Por último, referiu o tenente-general Marco Serronha, a atual tensão está “no domínio das perceções, e é neste domínio que as coisas se decidem muitas vezes. Não se espera que haja uma coisa efetiva, sem sombra de dúvida, estamos na base das perceções que é quando as guerras se têm iniciado. Mas é mais propaganda”, concluiu.
O major-general Arnault Moreira, em exclusivo à ‘Executive Digest’, defendeu a intenção dos países nórdicos de avisar a população. “Da mesma maneira que os sistemas de proteção civil se preparam para catástrofes, com a guerra é a mesma coisa. Temos de ter um planeamento antecipado em caso de ameaças de natureza militar, sobretudo entre os que estão mais próximos dessa ameaça. E é nesse sentido que se enquadram as diretivas e preparativos feitos por esses países. Parece-me absolutamente natural que da mesma forma que nos preparamos para uma catástrofe que pode nunca vir a acontecer, também nos preparemos para uma guerra de natureza militar sem que ela alguma vez venha a acontecer. Os preparativos são uma coisa, outra coisa é a leitura de que os preparativos indiquem que esteja iminente qualquer tipo de ação militar.”
O que fazer caso haja um ataque nuclear? Veja algumas das recomendações do exército português
Em caso de um possível ataque nuclear, seguir as seguintes instruções de proteção pode aumentar as tuas chances de sobrevivência e minimizar os danos:
Encontra Abrigo Adequado: Procura abrigo imediatamente num local seguro, como uma cave, abrigo subterrâneo ou estrutura de betão reforçado. Evita áreas de vidro, janelas e locais expostos.
Mantenha-se Informado: Está atento às instruções das autoridades locais e segue-as prontamente. Mantem um rádio a pilhas para receber atualizações e informações sobre o ataque.
Cria uma Zona de Refúgio: Prepara uma área segura em casa ou local de trabalho, com suprimentos de emergência, alimentos não perecíveis, água potável e kit de primeiros socorros.
Proteção Contra Radiação: Se possível, cobre a pele e protege as vias respiratórias com máscaras ou panos úmidos para reduzir a exposição à radiação.
Fica Dentro de Casa: Permanece dentro de casa após o ataque, a menos que sejas instruído de outra forma pelas autoridades.
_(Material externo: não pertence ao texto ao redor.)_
(** *** Resizing in [inference_one_image] *)

(** [fscale = min(image_short_size / min(image.shape[:2]),
                  image_max_long_size / max(image.shape[:2]))]; the sizes are
    Python integers and [/] is the true division. *)
Definition fscale (image_short_size image_max_long_size h w : Z) : R :=
  Rmin (IZR image_short_size / IZR (Z.min h w))
       (IZR image_max_long_size / IZR (Z.max h w)).

(** *** What [FCOSTargetGenerator.__call__] computes, without the heap *)

Section TargetGeneratorValue.

Variable to_float32 : R -> R.
Variable FCOSTargetGenerator_op :
  Z -> Z -> Z -> Z -> ndarray -> ndarray -> Result (ndarray * (ndarray * ndarray)).

(** The target of one pyramid level, from the image and the copy of the
    boxes whose class column was incremented. *)
Definition level_target_value (self : Config) (img b1 : ndarray) (level : Z * Z * Z)
    : Result ndarray :=
  (let '(stride, min_distance, max_distance) := level in
   r <- FCOSTargetGenerator_op stride min_distance max_distance (NUM_CLASSES self)
          (astype_float32 to_float32 img) (astype_float32 to_float32 b1) ;;
   target <- transpose_201 (fst r) ;;
   reshape_keep0 target)%py.

Fixpoint level_target_values (self : Config) (img b1 : ndarray)
    (levels : list (Z * Z * Z)) : Result (list ndarray) :=
  match levels with
  | [] => Ok []
  | level :: rest =>
      (target <- level_target_value self img b1 level ;;
       targets <- level_target_values self img b1 rest ;;
       Ok (target :: targets))%py
  end.
(** * ResearchFlow: the retrieval core, embedded in Rocq

    A shallow embedding of [core/chunker.py], [core/vector_store.py],
    [core/retriever.py], [core/translator.py], [core/embedder.py],
    [core/pdf_loader.py] and [core/arxiv_client.py], and the properties of
    the retrieval engine established over it.

    Conventions of the embedding:
    - a Python [str] is a [string]; each character stands for one code point
      below 256, so [len], slicing and [strip] count characters (the fixed
      prompt texts keep the few characters above 255 as their UTF-8 bytes);
    - a Python [int] is a [Z] (or a [nat] where it is a list position);
    - a Python [float] is the rational [Q] it stands for; [round(x, 4)]
      rounds the rational to four decimals, half to even, and a float it
      made is kept as that decimal; the sum and the division behind the
      average score are those of doubles ([double] rounds a rational to
      the nearest double); numeric comparisons are stated with [==], [<]
      and [<=] of [Q];
    - a raised exception is the [Raise] branch of [result];
    - the third-party engines (the ChromaDB index, the sentence-transformer
      embedder, the Ollama chat model, the float printer) are interfaces. *)

From Stdlib Require Import Ascii String QArith Qround Qabs Sorted Lqa.
From stdpp Require Import gmap strings list pretty sorting.
(** When the decoder returns nothing, either the text strategy took a text
    without any token, or every byte has a face field of 6 or 7. *)
Lemma decoder_empty_cases (dataView : list byte) :
  parseGanNotification dataView = [] ->
  textStrategy dataView = Some [] \/
  (textStrategy dataView = None /\
   Forall (fun b => (6 <= faceOf (getUint8 b))%N) dataView).
Proof.
  unfold parseGanNotification.
  destruct (textStrategy dataView) as [tokens|]; intros H.
  - left. now subst.
  - right. split; [reflexivity|].
    unfold binaryParse in H.
    destruct (_ && (nth 0 _ 0 <? 12)%N); [discriminate|].
    destruct ((0 <? List.length (map getUint8 dataView))%nat && _) eqn:E.
    + apply andb_true_iff in E as [E _].
      destruct dataView; [discriminate E | discriminate H].
    + apply nibbleMoves_empty. cbv zeta in H.
      destruct (nibbleMoves (map getUint8 dataView)); [reflexivity|].
      discriminate H.
Qed.

(** C10 at the payload [0x2C], the one byte of the text ",": its low three
    bits are 4, the text strategy finds no token in it, takes the empty
    token list for valid and returns it; the binary strategies, which are
    not reached, read the byte as ["L'"]. *)
Theorem separator_only_text_decodes_to_nothing :
  faceOf (getUint8 x2c) = 4%N /\
  textDecode [x2c] = str "," /\
  tokensOf (str ",") = [] /\
  textStrategy [x2c] = Some [] /\
  parseGanNotification [x2c] = [] /\
  binaryParse [getUint8 x2c] = [str "L'"].
Proof. repeat split. Qed.
(** X4 on an action of a kind that the registry does not hold. *)
Lemma execute_action_raises_witness :
  ∃ action rest,
    action_buffer (world [] None [] [send_int; unknown]) = rest ++ [action] ∧
    ((registry !! name action = None ∧ KeyError = KeyError ∧
      world [] None [] [send_int] = set_action_buffer rest (world [] None [] [send_int; unknown])) ∨
     (∃ meta, registry !! name action = Some meta ∧
              conforms (data action) (data_type meta) = true ∧
              run meta (Chat "a") (data action)
                (set_action_buffer rest (world [] None [] [send_int; unknown]))
              = Raised KeyError (world [] None [] [send_int]))).
Proof.
  exact (execute_action_raises registry (Chat "a") (world [] None [] [send_int; unknown])
           KeyError (world [] None [] [send_int]) eq_refl).
Defined.
(** * vape_database_api: the scraping service of [api_service.py]

    A shallow embedding of the request pipeline of [api_service.py] and the
    properties of its specification.

    The service drives two external collaborators, a headless browser
    (playwright) and a semantic query engine (agentql).  Both are opaque:
    the embedding takes what they answer from a [World], a function of the
    whole interaction so far, and records every call in a [Trace].  Python
    exceptions are explicit: a computation either [Returned] a value or
    [Raised] an exception, and [try_except] is the [try: ... except
    Exception] of the source.  Only exceptions that derive from
    [Exception] are modelled; cancellation is not.

    The detail pages of one request are fetched by concurrent tasks, each
    on a page of its own.  The embedding runs them in the order of the
    listing, which is the order in which [asyncio.gather] hands back their
    results; since the world may answer every call differently, this
    covers whatever the tasks can get from their pages. *)

From Stdlib Require Import List String Ascii ZArith Lia Bool.
Import ListNotations.

Open Scope string_scope.
Open Scope list_scope.
Open Scope Z_scope.
(** * Sidebar generation of the VitePress blog template

    A shallow embedding of [.vitepress/helpers/sidebar.ts]: the name
    normalizer [cleanName], the link resolver [getFileLink], the structural
    walk [generateSidebarItems], the tag scan [scanFilesForTags], the
    tag-group structurer ([insertPageIntoStructure],
    [generateTagsSidebarGroup]) and the entry point [generateSidebar].

    Conventions of the embedding.
    - A JavaScript string is a [string]; a character stands for one code
      unit below 256.  The regular expressions of the source only mention
      ASCII classes, so code units outside ASCII are never word characters,
      digits or separators.
    - The file system is a finite tree ([node]), each directory listing its
      entries in the order [fs.readdirSync] returns them.  Failures of
      [statSync], [readdirSync] and [readFileSync]/[matter] are part of the
      tree, so every path of the source's [try]/[catch] blocks can be taken.
    - Exceptions and [console] output are explicit: a computation is a
      function from the console to an [outcome] and a new console.
    - [String.prototype.localeCompare] depends on the host's collation and
      is a parameter of every definition that sorts.
    - The walks are written as the source writes them, in the monad of
      exceptions and console output.  Next to them stand the values they
      return ([walkItems], [scanTags], [sidebarValue]); the first theorems
      show that each walk returns its value, whatever the file system
      does, and the properties of the navigation model follow from
      there. *)

From Stdlib Require Import List String Ascii Bool ZArith Lia Arith.
From Stdlib Require Import Permutation Sorted.
From Stdlib Require OrderedTypeEx.
Import ListNotations.

Set Warnings "-register-all".

Local Open Scope string_scope.
Local Open Scope list_scope.

(** ** Code units and the character classes of the regular expressions *)

Module Chars.

Definition code (c : ascii) : nat := nat_of_ascii c.

Definition inRange (lo hi : nat) (c : ascii) : bool :=
  (lo <=? code c)%nat && (code c <=? hi)%nat.

(** [\d] *)
Definition isDigit (c : ascii) : bool := inRange 48 57 c.

Definition isUpper (c : ascii) : bool := inRange 65 90 c.
Definition isLower (c : ascii) : bool := inRange 97 122 c.

(** [\w], that is [[A-Za-z0-9_]] *)
Definition isWord (c : ascii) : bool :=
  isUpper c || isLower c || isDigit c || Ascii.eqb c "_".

(** [[_-]] and [[-_]] *)
Definition isSeparator (c : ascii) : bool :=
  Ascii.eqb c "_" || Ascii.eqb c "-".

(** White space removed by [String.prototype.trim]: TAB, LF, VT, FF, CR,
    SPACE and NBSP are the ones below 256. *)
Definition isWhiteSpace (c : ascii) : bool :=
  inRange 9 13 c || (code c =? 32)%nat || (code c =? 160)%nat.

Definition toUpperChar (c : ascii) : ascii :=
  if isLower c then ascii_of_nat (code c - 32) else c.

Definition toLowerChar (c : ascii) : ascii :=
  if isUpper c then ascii_of_nat (code c + 32) else c.

End Chars.

(** ** String primitives of the JavaScript runtime used by the source *)

Module Str.

Fixpoint map (f : ascii -> ascii) (s : string) : string :=
  match s with
  | EmptyString => EmptyString
  | String c r => String (f c) (map f r)
  end.

Fixpoint forallb (p : ascii -> bool) (s : string) : bool :=
  match s with
  | EmptyString => true
  | String c r => p c && forallb p r
  end.

Definition isEmpty (s : string) : bool :=
  match s with EmptyString => true | _ => false end.

Fixpoint rev_append (s acc : string) : string :=
  match s with
  | EmptyString => acc
  | String c r => rev_append r (String c acc)
  end.

Definition rev (s : string) : string := rev_append s EmptyString.

Fixpoint dropWhile (p : ascii -> bool) (s : string) : string :=
  match s with
  | EmptyString => EmptyString
  | String c r => if p c then dropWhile p r else s
  end.

(** [s.trim()] *)
Definition trim (s : string) : string :=
  rev (dropWhile Chars.isWhiteSpace (rev (dropWhile Chars.isWhiteSpace s))).

(** [s.toLowerCase()] and [s.toUpperCase()] on the ASCII letters.  The
    source lower-cases a name only to test whether it ends with [.md], and
    upper-cases only characters matched by [\w]; no other code unit
    lower-cases to a dot, an [m] or a [d]. *)
Definition toLowerCase (s : string) : string := map Chars.toLowerChar s.
Definition toUpperCase (s : string) : string := map Chars.toUpperChar s.

(** [s.startsWith(p)] *)
Definition startsWith (s p : string) : bool := String.prefix p s.

(** [s.endsWith(p)]: some suffix of [s] is [p]. *)
Fixpoint endsWith (s p : string) : bool :=
  String.eqb s p
  || match s with
     | EmptyString => false
     | String _ r => endsWith r p
     end.

(** [Some rest] when [s] is [p] followed by [rest]. *)
Fixpoint stripPrefix (p s : string) : option string :=
  match p, s with
  | EmptyString, _ => Some s
  | String a p', String b s' =>
      if Ascii.eqb a b then stripPrefix p' s' else None
  | String _ _, EmptyString => None
  end.

(** [s.split(sep)] for a one-character separator: the pieces between the
    occurrences of [sep], empty pieces included. *)
Fixpoint splitOn (sep : ascii) (s : string) : list string :=
  match s with
  | EmptyString => [EmptyString]
  | String c r =>
      if Ascii.eqb c sep then EmptyString :: splitOn sep r
      else match splitOn sep r with
           | [] => [String c EmptyString]
           | piece :: pieces => String c piece :: pieces
           end
  end.

(** [arr.filter(Boolean)] on an array of strings keeps the non-empty ones. *)
Definition filterBoolean (l : list string) : list string :=
  List.filter (fun s => negb (isEmpty s)) l.

(** Case-insensitive match of a whole string against a lower-case literal,
    as in [/^lit$/i.test(s)]. *)
Definition matchesIgnoreCase (lit s : string) : bool :=
  String.eqb (toLowerCase s) lit.

End Str.

(** ** Configuration *)

(** [const contentBaseUrl = '/'] *)
Definition contentBaseUrl : string := "/".

(** ** [cleanName] *)

(** [name.replace(/\.\w+$/, '')]: the first position at which a dot is
    followed by one or more word characters reaching the end of the string
    is where the string is cut. *)
Fixpoint removeExtension (s : string) : string :=
  match s with
  | EmptyString => EmptyString
  | String c r =>
      if Ascii.eqb c "." && negb (Str.isEmpty r) && Str.forallb Chars.isWord r
      then EmptyString
      else String c (removeExtension r)
  end.

(** [cleaned.replace(/^(\d+[_-]|[_-])/, '')]: at the start of the string,
    either a run of digits followed by a separator, or one separator. *)
Definition removeOrderingPrefix (s : string) : string :=
  match s with
  | EmptyString => s
  | String c r =>
      if Chars.isDigit c then
        match Str.dropWhile Chars.isDigit s with
        | String d r' => if Chars.isSeparator d then r' else s
        | EmptyString => s
        end
      else if Chars.isSeparator c then r
      else s
  end.

(** [cleaned.replace(/[-_]/g, ' ')] *)
Definition replaceSeparators (s : string) : string :=
  Str.map (fun c => if Chars.isSeparator c then " "%char else c) s.

(** [cleaned.replace(/\b\w/g, char => char.toUpperCase())]: a word character
    is upper-cased when it starts the string or follows a non-word
    character.  [prevWord] tells whether the previous character is a word
    character. *)
Fixpoint titleCaseFrom (prevWord : bool) (s : string) : string :=
  match s with
  | EmptyString => EmptyString
  | String c r =>
      let w := Chars.isWord c in
      String (if w && negb prevWord then Chars.toUpperChar c else c)
             (titleCaseFrom w r)
  end.

Definition titleCase (s : string) : string := titleCaseFrom false s.

Definition cleanName (name : string) : string :=
  let cleaned := removeExtension name in
  let cleaned := removeOrderingPrefix cleaned in
  let cleaned := replaceSeparators cleaned in
  let cleaned := titleCase cleaned in
  if Str.isEmpty (Str.trim cleaned) then name else Str.trim cleaned.

(** ** [path.extname] and [getFileLink] *)

(** The loop of Node's [path.posix.extname], which scans the path from its
    last character to its first.  Indices are [Z] because the source uses
    [-1] for "not seen yet". *)
Record extnameState : Type := mkExtnameState {
  startDot : Z;
  startPart : Z;
  endIdx : Z;
  matchedSlash : bool;
  preDotState : Z
}.

Definition extnameInit : extnameState :=
  mkExtnameState (-1) 0 (-1) true 0.

(** [chars] holds the characters at indices [i], [i-1], ..., [0]. *)
Fixpoint extnameLoop (chars : list ascii) (i : Z) (st : extnameState)
  : extnameState :=
  match chars with
  | [] => st
  | c :: rest =>
      if Ascii.eqb c "/" then
        if negb (matchedSlash st) then
          (* startPart = i + 1; break *)
          mkExtnameState (startDot st) (i + 1) (endIdx st)
                         (matchedSlash st) (preDotState st)
        else extnameLoop rest (i - 1) st
      else
        let st1 :=
          if (endIdx st =? -1)%Z
          then mkExtnameState (startDot st) (startPart st) (i + 1) false
                              (preDotState st)
          else st in
        let st2 :=
          if Ascii.eqb c "." then
            if (startDot st1 =? -1)%Z
            then mkExtnameState i (startPart st1) (endIdx st1)
                                (matchedSlash st1) (preDotState st1)
            else if negb (preDotState st1 =? 1)%Z
            then mkExtnameState (startDot st1) (startPart st1) (endIdx st1)
                                (matchedSlash st1) 1
            else st1
          else if negb (startDot st1 =? -1)%Z
          then mkExtnameState (startDot st1) (startPart st1) (endIdx st1)
                              (matchedSlash st1) (-1)
          else st1 in
        extnameLoop rest (i - 1) st2
  end.

Definition extname (path : string) : string :=
  let len := Z.of_nat (String.length path) in
  let st := extnameLoop (List.rev (list_ascii_of_string path)) (len - 1)
                        extnameInit in
  if (startDot st =? -1)%Z
     || (endIdx st =? -1)%Z
     || (preDotState st =? 0)%Z
     || ((preDotState st =? 1)%Z
         && (startDot st =? endIdx st - 1)%Z
         && (startDot st =? startPart st + 1)%Z)
  then EmptyString
  else String.substring (Z.to_nat (startDot st))
                        (Z.to_nat (endIdx st - startDot st)) path.

(** [filePath.substring(0, filePath.length - fileExtension.length)] *)
Definition fileNameWithoutExtension (filePath : string) : string :=
  String.substring 0
    (String.length filePath - String.length (extname filePath)) filePath.

(** [/^(index|readme)$/i.test(s)] *)
Definition isIndexOrReadme (s : string) : bool :=
  Str.matchesIgnoreCase "index" s || Str.matchesIgnoreCase "readme" s.

Definition getFileLink (filePath baseUrl : string) : string :=
  let stem := fileNameWithoutExtension filePath in
  if isIndexOrReadme stem then
    if String.eqb baseUrl (contentBaseUrl ++ "index/")
    then contentBaseUrl else baseUrl
  else baseUrl ++ stem.

(** ** The navigation model *)

(** [DefaultTheme.SidebarItem] as the source builds it: a leaf
    [{ text, link }] or a group [{ text, items, collapsed }]. *)
Inductive SidebarItem : Type :=
| Leaf (text link : string)
| Group (text : string) (items : list SidebarItem) (collapsed : bool).

(** [DefaultTheme.Sidebar]: an object from base paths to item lists. *)
Definition Sidebar : Type := list (string * list SidebarItem).

Definition itemText (it : SidebarItem) : string :=
  match it with Leaf t _ => t | Group t _ _ => t end.

(** [!!item.items] *)
Definition hasItems (it : SidebarItem) : bool :=
  match it with Leaf _ _ => false | Group _ _ _ => true end.

(** [item.link === pageLink] *)
Definition linkIs (pageLink : string) (it : SidebarItem) : bool :=
  match it with
  | Leaf _ l => String.eqb l pageLink
  | Group _ _ _ => false
  end.

(** ** The content tree *)

(** What [matter] makes of a [tags] field. *)
Inductive tagsField : Type :=
| TagsAbsent
| TagsString (s : string)
| TagsArray (elements : list string)   (* each element as [String(t)] gives it *)
| TagsOther (truthy : bool).           (* a number, a boolean, an object *)

(** The front matter of a file, as far as the source reads it.  [title] is
    [None] when the field is absent or not a string. *)
Record frontmatter : Type := mkFrontmatter {
  title : option string;
  tags : tagsField
}.

(** The text of a file, by what [matter] does with it. *)
Inductive fileContent : Type :=
| Malformed                       (* [matter] throws *)
| Parsed (fm : frontmatter).

(** What the walks can see at a path.  A symbolic link counts as what it
    points to.  The walks only go from a directory to its entries, and the
    host refuses a path that goes through too many links, so what they see
    is a finite tree. *)
Inductive node : Type :=
| Unstatable                             (* missing, dangling link: [statSync] throws *)
| RegularFile (content : option fileContent)  (* [None]: [readFileSync] throws *)
| Directory (entries : list (string * node))
| LockedDirectory                        (* a directory [readdirSync] cannot read *)
| Special.                               (* neither file nor directory *)

(** ** Exceptions and the console *)

Inductive jsError : Type :=
| FsError (syscall path : string)
| YamlError (path : string).

Inductive logEntry : Type :=
| ConsoleWarn (message : string)
| ConsoleError (message : string).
Evita sair desnecessariamente, pois a exposição à radiação pode ser perigosa.
Limpeza Adequada: Se entrares em contato com material radioativo, remove as roupas contaminadas e toma um banho completo com água e sabão o mais rápido possível.
Evita Alimentos e Água Contaminados: Não consumas alimentos ou água que possam estar contaminados pela radiação. Utiliza apenas fontes seguras de suprimentos.
Desliga a Ventilação e o Ar Condicionado: Se possível, desliga os sistemas de ventilação e ar condicionado para evitar a entrada de ar contaminado nos ambientes fechados.
Mantenha-se Calmo: Mantenha a calma e tenta tranquilizar os outros ao teu redor. O pânico pode piorar a situação e dificultar a tomada de decisões sensatas.
Ajuda os Feridos: Se estiveres em condições de fazê-lo com segurança, presta assistência aos feridos e procura ajuda médica o mais rápido possível.
Estas instruções são apenas diretrizes básicas e podem variar dependendo da situação específica e das orientações das autoridades locais. É importante estar preparado e seguir as instruções fornecidas pelas autoridades competentes em caso de emergência nuclear.